Concern for city drives stadium protest leader • 11.09.08
Otago Daily Times, 8 Nov 2008
Bev Butler’s entrance into the public debate on the stadium last year typified the attention to detail, the persistence, and the forthright, sometimes confrontational, manner that has marked her fight to end the project. David Loughrey looks into the background and heart of her opposition to the stadium.
Well before she was president of Stop the Stadium, Bev Butler found a typographical error in a list of figures 142 pages into a 162-page Carisbrook Stadium Trust report, showing the estimated economic impact for Dunedin, and rang the Otago Daily Times.
When a story did not appear in the newspaper the next day, she rang to find out why, complained the story had not been published immediately, and demanded the name of the person who made the decision.
Organisations from the Carisbrook Stadium Trust to the city and regional councils, not to mention the offices of the Ombudsmen and the Prime Minister, have heard from Ms Butler since that time….

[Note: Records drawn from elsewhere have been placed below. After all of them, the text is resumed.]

(** C4, as amended. Once the provider's answer is parsed, [generate_brief]
    returns a brief exactly when the parsed value is an object with the
    keys [brief], [angles] and [criteria] whose angles and criteria are
    sequences of exactly 3 items, of whatever kind, and the usage report
    is there with a prompt and a completion token count that convert to
    doubles (their magnitude is below [2 ^ 1024 - 2 ^ 970]); the brief
    then carries the three values as they are. A
    missing key, or angles or criteria that are no sequence of exactly 3
    items (2 or 4 angles, for instance), make it raise an exception whose
    text names the violation. *)
Theorem generate_brief_shape brand_name platform goal tone response content parsed :
  create (request_for brand_name platform goal tone) = Return response ->
  first_content response = Return content ->
  loads json_loads content = Return parsed ->
  ((exists r, generate_brief json_loads create brand_name platform goal tone
              = Return r)
   <-> Spec.shaped Spec.three_items parsed = true
       /\ exists u, usage_report response = Some u
                    /\ Z.abs (prompt_tokens u) < Double.int_overflow
                    /\ Z.abs (completion_tokens u) < Double.int_overflow)
  /\ (forall r,
      generate_brief json_loads create brand_name platform goal tone = Return r ->
      subscript parsed "brief" = Return (brief_text r)
      /\ subscript parsed "angles" = Return (angles r)
      /\ subscript parsed "criteria" = Return (criteria r))
  /\ (forall d,
      parsed = JDict d ->
      d !! "brief" = None \/ d !! "angles" = None \/ d !! "criteria" = None ->
      exists e,
        generate_brief json_loads create brand_name platform goal tone = Raise e
        /\ contains "Invalid response structure from LLM" (str e) = true)
  /\ (forall d a,
      parsed = JDict d ->
      is_Some (d !! "brief") -> d !! "angles" = Some a -> is_Some (d !! "criteria") ->
      Spec.three_items a = false ->
      exists e,
        generate_brief json_loads create brand_name platform goal tone = Raise e
        /\ contains "Angles must be an array of exactly 3 items" (str e) = true)
  /\ (forall d a c,
      parsed = JDict d ->
      is_Some (d !! "brief") -> d !! "angles" = Some a -> d !! "criteria" = Some c ->
      Spec.three_items a = true ->
      Spec.three_items c = false ->
      exists e,
        generate_brief json_loads create brand_name platform goal tone = Raise e
        /\ contains "Criteria must be an array of exactly 3 items" (str e) = true).
Proof.
  intros Hcreate Hcontent Hparsed.
  pose proof (attempt_parsed json_loads create _ _ _ _ _ _ _
                Hcreate Hcontent Hparsed) as Hattempt.
  split; [split|split; [|split; [|split]]].
  - intros [r Hreturn]. apply generate_brief_Return in Hreturn.
    destruct (attempt_Return_inv _ _ _ _ _ _ _ _ Hcreate Hcontent Hparsed Hreturn)
      as (d & u & -> & Hb & Ha & Hc & Hlen_a & Hlen_c & Hu & _ & Hprompt & Hcompletion).
    split; [|now exists u]. simpl. now rewrite Hb, Ha, Hc, Hlen_a, Hlen_c.
  - intros [Hshape (u & Hu & Hprompt & Hcompletion)].
    destruct parsed; try discriminate. simpl in Hshape.
    destruct (d !! "brief") as [b|] eqn:Hb; [|discriminate].
    destruct (d !! "angles") as [a|] eqn:Ha; [|discriminate].
    destruct (d !! "criteria") as [c|] eqn:Hc; [|discriminate].
    apply andb_true_iff in Hshape as [Hlen_a Hlen_c].
    eexists. apply generate_brief_Return.
    exact (attempt_shaped _ _ _ _ _ _ _ _ _ _ _
             Hcreate Hcontent Hparsed Hb Ha Hc Hlen_a Hlen_c Hu Hprompt Hcompletion).
  - intros r Hreturn. apply generate_brief_Return in Hreturn.
    destruct (attempt_Return_inv _ _ _ _ _ _ _ _ Hcreate Hcontent Hparsed Hreturn)
      as (d & u & -> & Hb & Ha & Hc & _).
    unfold subscript. now rewrite Hb, Ha, Hc.
  - intros d -> Hmissing.
    assert (check_keys (JDict d)
            = raise ValueError "Invalid response structure from LLM") as Hkeys.
    { rewrite check_keys_dict.
      destruct (d !! "brief"), (d !! "angles"), (d !! "criteria");
        try reflexivity.
      destruct Hmissing as [?|[?|?]]; discriminate. }
    rewrite Hkeys in Hattempt. cbn [bind raise] in Hattempt.
    rewrite (generate_brief_Raise json_loads create _ _ _ _ _ Hattempt).
    eexists. split; reflexivity.
  - intros d a -> [b Hb] Ha [c Hc] Hlen.
    rewrite check_keys_dict, Hb, Ha, Hc in Hattempt. cbn [bind] in Hattempt.
    rewrite (check_array_refuses (JDict d) "angles" _ a) in Hattempt;
      [|unfold subscript; now rewrite Ha|exact Hlen].
    cbn [bind raise] in Hattempt.
    rewrite (generate_brief_Raise json_loads create _ _ _ _ _ Hattempt).
    eexists. split; reflexivity.
  - intros d a c -> [b Hb] Ha Hc Hlen_a Hlen_c.
    rewrite check_keys_dict, Hb, Ha, Hc in Hattempt. cbn [bind] in Hattempt.
    assert (check_array (JDict d) "angles" "Angles must be an array of exactly 3 items"
            = Return tt) as Hangles.
    { apply check_array_Return. exists a. split; [|exact Hlen_a].
      unfold subscript. now rewrite Ha. }
    rewrite Hangles in Hattempt. cbn [bind] in Hattempt.
    rewrite (check_array_refuses (JDict d) "criteria" _ c) in Hattempt;
      [|unfold subscript; now rewrite Hc|exact Hlen_c].
    cbn [bind raise] in Hattempt.
    rewrite (generate_brief_Raise json_loads create _ _ _ _ _ Hattempt).
    eexists. split; reflexivity.
Qed.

There is an undeniable passion in her belief the stadium is the wrong choice for the city, and that there has been a corruption of the process by which organisations like the Dunedin City and Otago Regional councils, and the Community Trust of Otago, have gone about putting the project in place.
There is a clear frustration that her questions have not, she believes, been answered, and that her organisation’s message has not been properly aired….
What began as one woman with a mission has become an organisation boasting 1434 financial members, intent on halting a project that could cost city and regional council ratepayers almost $130 million, not to mention interest estimated last year at $183 million.